Differential effects of plant sterols on water permeability and on acyl chain ordering of soybean phosphatidylcholine bilayers.

To gain some insight into the structural and functional roles of sterols in higher plant cells, various plant sterols have been incorporated into soybean phosphatidylcholine (PtdCho) bilayers and tested for their ability to regulate water permeability and acyl chain ordering. Sitosterol was the most efficient sterol in reducing the water permeability of these vesicles and stigmasterol appeared to have no significant effect. Vesicles containing 24zeta-methylcholesterol exhibited an intermediate behavior, similar to that of vesicles containing cholesterol. Cycloartenol, the first cyclic biosynthetic precursor of plant sterols, reduced the water permeability in a very effective way.

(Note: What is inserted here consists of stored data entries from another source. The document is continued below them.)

(** the least integer whose conversion to a float overflows *)
Definition FLOAT_OVERFLOW : Z := 2 ^ 1024 - 2 ^ 970.

(** [20 + int(0.6 * p)] for [0 <= p].  The double product truncates to
    [3 * p / 5] for every [p] below 134; from 134 on both are at least 80,
    so that the sum is published as 100 by [set_progress] either way. *)
Definition mapped_percent (p : Z) : result Z :=
  if FLOAT_OVERFLOW <=? p
  then Raise (OtherException "int too large to convert to float")
  else Ok (20 + 3 * p / 5).

(** [cancel_clone(task_id)] *)
Definition cancel_clone (task_id : string) (w : World) : bool * World :=
  match procs w !! task_id with
  | None => (false, set_canceled task_id "No running process" w)
  | Some pid =>
      let w := terminate_and_kill pid w in
      let w := set_canceled task_id "Canceled by user" w in
      (true, with_procs (delete task_id (procs w)) w)
  end.

Definition run_ext_call (w : World) (c : ext_call) : World :=
  match c with
  | ExtSetCanceled task_id message => set_canceled task_id message w
  | ExtCancelClone task_id => snd (cancel_clone task_id w)
  end.

(** what happens around the program while [readline] blocks *)
Definition meanwhile (ob : iter_obs) (w : World) : World :=
  fold_left run_ext_call (ob_others ob) (child_writes (ob_child_fs ob) w).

Of two unusual plant sterols, 24-methylpollinastanol and 14alpha,24zeta-dimethylcholest-8-en-3beta-ol, the former was found to be functionally equivalent to sitosterol and the latter was found to be relatively inefficient. 2H NMR experiments have been performed with oriented bilayers consisting of soybean PtdCho with sitosterol, stigmasterol, or 24-methylpollinastanol. The results provided clear evidence that sitosterol and 24zeta-methylpollinastanol exhibit a high efficiency to order PtdCho acyl chains that closely parallels their ability to reduce water permeability. By contrast, stigmasterol shows a low efficiency for both functions. These results show that sitosterol and stigmasterol, two major 24-ethylsterols differing only by the absence or presence of the Delta22 double bond in the side chain, probably play different roles in regulating plant membrane properties; they also may explain why 9beta,19-cyclopropylsterols behave as good surrogates of sitosterol.